Opinião
Messias no Supremo
A indicação favorece o propósito de chancelar novas etapas do processo de amadurecimento do Judiciário como instrumento democrático
A indicação de Jorge Messias, advogado-geral da União, ao Supremo Tribunal Federal ocorre em um momento singular da história do Poder Judiciário no Brasil. Sufocada pelo autoritarismo do Executivo durante o período ditatorial, nossa Corte, mesmo durante a retomada da democracia, seguiu atada a ditames de uma elite conservadora que, invariavelmente, se agarra à manutenção de seus privilégios nas tratativas de poder no País. Por longo tempo, muitos, equivocadamente, enxergaram o Judiciário como um apêndice do Executivo, algo característico de regimes totalitários. Com o fim da ditadura, nossa Corte aos poucos precisou retomar a ciência de seu verdadeiro papel de guardiã dos princípios constitucionais de um Estado Democrático de Direito.
Recentemente, foi intenso o debate sobre a atuação do STF no julgamento dos envolvidos nos atos golpistas de 8 de janeiro de 2023. Enquanto parcela da direita acusava o processo de ser uma “caça às bruxas”, analistas como aqueles da publicação inglesa The Economist detectavam um marco de “maturidade democrática”, ou um exemplo de democracia, inclusive, para os Estados Unidos.
Estamos diante, então, ao que tudo indica, de uma evolução institucional do Poder Judiciário como tal.
Neste contexto, a indicação de um nome para compor o Supremo Tribunal Federal é parte integrante e fundamental dessa linha evolutiva. É dessa maneira, em primeiríssimo lugar, que deve ser considerado um ato desse porte, para além de recortes momentâneos de disputas políticas, rejeições pontuais ou vieses de vaidades pessoais. Havemos, sim, de pensar, de fato, na consolidação da autonomia do Judiciário, no exercício pleno do papel protagonista no trato de grandes temas regulados por nossa Constituição. É algo estabelecido nas democracias desenvolvidas, mas que, por aqui, ainda parece causar certa estranheza. A ponto de a firmeza institucional da Corte ser por muitos interpretada como ativismo judiciário ou extrapolação de atribuições.
Quando analisamos a adequação de um indicado ao STF, obviamente também o fazemos sob a perspectiva de convergências políticas e ideológicas. Mas o direcionamento da escolha passa, antes de tudo, pela competência e pelo histórico de realizações do pleiteante ao posto.

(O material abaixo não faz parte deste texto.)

Lemma buffers_host ctx t : is_device t = false -> buffers ctx [t] = [].
Proof. intros Ht. unfold buffers. rewrite filter_cons_False; [done|]. by rewrite Ht. Qed.

Lemma buffers_in ctx t l : t ∈ l -> is_device t = true -> pinned_buffer (ctx (t_id t)) ∈ buffers ctx l.
Proof. intros Ht Hd. apply (list_elem_of_fmap_2 (fun t => pinned_buffer (ctx (t_id t)))). by apply list_elem_of_filter. Qed.

Lemma sources_app l k : sources (l ++ k) = sources l ++ sources k.
Proof. unfold sources. by rewrite filter_app, fmap_app. Qed.

Lemma sources_in d l : d ∈ l -> cp_owns d = true -> cp_src d ∈ sources l.
Proof. intros Hd Ho. apply list_elem_of_fmap_2. by apply list_elem_of_filter. Qed.

#[global] Instance sources_perm : Proper ((≡ₚ) ==> (≡ₚ)) sources.
Proof. intros l k Hl. unfold sources. by rewrite Hl. Qed.

Lemma on_stream_app k l m : on_stream k (l ++ m) = on_stream k l ++ on_stream k m.
Proof. apply filter_app. Qed.

Lemma on_stream_one k d : on_stream k [d] = if decide (cp_stream d = k) then [d] else [].
Proof. done. Qed.
End lists.

Lemma read_host_prefix m a l n : prefix_at a l m -> Z.of_nat (length l) = n -> read_host m a n = l.
Proof.
  intros Hl <-. unfold read_host. apply list_eq. intros i. rewrite list_lookup_fmap.
  destruct (decide (i < length l)%nat) as [Hi|Hi].
  - rewrite lookup_seqZ_lt by lia. simpl. destruct (lookup_lt_is_Some_2 l i Hi) as [x Hx]. rewrite Hx.
    f_equal. by apply Hl.
  - rewrite lookup_seqZ_ge by lia. simpl. symmetry. apply lookup_ge_None. lia.
Qed.

Lemma read_host_length m a n : 0 <= n -> Z.of_nat (length (read_host m a n)) = n.
Proof. intros Hn. unfold read_host. rewrite length_fmap, length_seqZ. lia. Qed.

Lemma prefix_at_written a l m : prefix_at a l (store a l m).
Proof. intros i x Hi. rewrite (store_in a l m i) in Hi by (by eapply lookup_lt_Some). congruence. Qed.

(** ** A chunk *)

Lemma pinned_chunk err c ctx (got data : list Z) m :
  Z.of_nat (length data) < err -> width ctx < SIZE_MOD - err ->
  offset ctx = Z.of_nat (length got) -> Z.of_nat (length got) <= width ctx ->
  exists n x m', callback_pinned_buffer err c data 1 (Z.of_nat (length data)) ctx m = Ok (n, x, m') /\
    if decide (Z.of_nat (length (got ++ data)) <= width ctx)
    then x = advance (Z.of_nat (length data)) ctx /\
      same_memory m' (store (pinned_buffer ctx + Z.of_nat (length got)) data m)
    else x = set_overflow ctx /\ m' = m.
Proof.
  intros Hd Hs Ho Hg. unfold callback_pinned_buffer. destruct (room_check ctx got data) as [-> Hsum]; [lia|].
  rewrite Ho, Hsum, length_app, Nat2Z.inj_add. destruct (decide _) as [Hle|Hgt].
  - rewrite (proj2 (Z.ltb_ge _ _)) by done.
    destruct (copy_received_data_spec c (pinned_buffer ctx + Z.of_nat (length got)) data (Z.of_nat (length data)) (width ctx) m)
      as (m' & -> & Hm); [lia|]. simpl. rewrite memcpy_all in Hm. by eexists _, _, m'.
  - rewrite (proj2 (Z.ltb_lt _ _)) by lia. simpl. by eexists _, _, m.
Qed.

(** ** The invariant *)

Section invariant.
Context (err : Z) (c : copy_config) (strerror : CURLcode -> string) (policy : HttpRetryPolicy).
Context (device_dst wide : Z -> Z) (ids : list Z) (l : list subrange) (dctx cap : Z) (body : Z -> option (list Z)) (m0 : memory).
Context (buf size file_offset : Z) (remote : Z -> Z).
Hypothesis Hwide : forall id, 0 <= wide id < SIZE_MOD - err /\ wide id <= cap.
Hypothesis Hids : NoDup ids.
Hypothesis Hlen : length ids = length l.
Hypothesis Htiles : tiles file_offset buf size (sr_task <$> l).
Hypothesis Hmine : forall k id t, ids !! k = Some id -> l !! k = Some t ->
  wide id = tk_size (sr_task t) /\ device_dst id = tk_devPtr_offset (sr_task t) /\
  body id = Some (file_bytes remote (tk_file_offset (sr_task t)) (tk_size (sr_task t))).
Hypothesis Hothers : forall id, id ∉ ids -> device_dst id + wide id <= buf \/ buf + size <= device_dst id.

(** Device memory that nothing is meant to write. *)
Variable quiet : Z -> Prop.
Hypothesis Hquiet : forall a id, quiet a -> a < device_dst id \/ device_dst id + wide id <= a.

(** The bytes of the file that the transfer [id] is for. *)
Definition wants (id : Z) (bytes : list Z) : Prop :=
  exists k t, ids !! k = Some id /\ l !! k = Some t /\
    bytes = file_bytes remote (tk_file_offset (sr_task t)) (tk_size (sr_task t)).

(** A copy goes to the destination of its transfer; with its buffer, it holds
    what the transfer wants; without it, the transfer has failed. *)
Record copy_ok (w : device_world) (d : copy) : Prop := mkCopyOk {
  co_dst : cp_dst d = device_dst (cp_id d);
  co_size : cp_size d = wide (cp_id d);
  co_bytes : cp_owns d = true -> forall bytes, wants (cp_id d) bytes -> prefix_at (cp_src d) bytes (host (v_mem w));
  co_stray : cp_owns d = false -> exists e, (cp_id d, inl e) ∈ Reactor.reports (w_pool (v_io w)) }.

Messias possui currículo formativo invejável. Trata-se de um profissional altamente qualificado, com graduação pela Universidade Federal de Pernambuco e doutorado pela Universidade de Brasília. É advogado da União, cujo ingresso deu-se por meio de concurso que exige grande preparo, concretizando um significativo tempo de exercício e consolidando-se, a meu ver, como o melhor AGU destas últimas décadas. Seu saber jurídico é inquestionável e, ao longo de anos, esteve a serviço de vários cargos estratégicos, como o de procurador da Fazenda Nacional, função que exerce desde 2007. Também já foi subchefe para Assuntos Jurídicos da Presidência da República, secretário de Regulação e Supervisão da Educação Superior do Ministério da Educação e consultor jurídico dos ministérios da Educação e da Ciência, Tecnologia e Inovação.
A construção de uma carreira que dedica seus profundos conhecimentos técnicos aos interesses da União me soa como um justificado argumento para a confiança depositada em seu nome pelo presidente Lula. Para alguns, essa suposta proximidade é motivo de crítica, como se confiabilidade estivesse necessariamente atrelada à busca de algum tipo de favorecimento pessoal. Está, na verdade, ligada à demonstração cotidiana de equilíbrio e coerência em posicionamentos que consolidam o perfil de Messias como o de um defensor dos direitos fundamentais. A parceria firmada pela AGU com as defensorias públicas dos estados e do Distrito Federal é um exemplo de iniciativa encabeçada pelo indicado que visa à proteção dos mais vulneráveis.
Trata-se de um jurista aberto ao diálogo, que busca conduzir com sensatez temas de maior complexidade para a sociedade brasileira. Seu rigor técnico torna-se um atributo fundamental, especialmente em um momento histórico que, marcado pelo extremismo, requer uma sólida capacidade de proteção contra distorções ideológicas de quaisquer vertentes.
Talvez aí resida o furor da resistência à sua indicação: a ciência, por parte dos incomodados, de que a opção por Messias favorece o propósito de chancelar novas etapas de amadurecimento de nosso Judiciário como instrumento da democracia. •
Publicado na edição n° 1391 de CartaCapital, em 10 de dezembro de 2025.
Este texto aparece na edição impressa de CartaCapital sob o título ‘Messias no Supremo’
Este texto não representa, necessariamente, a opinião de CartaCapital.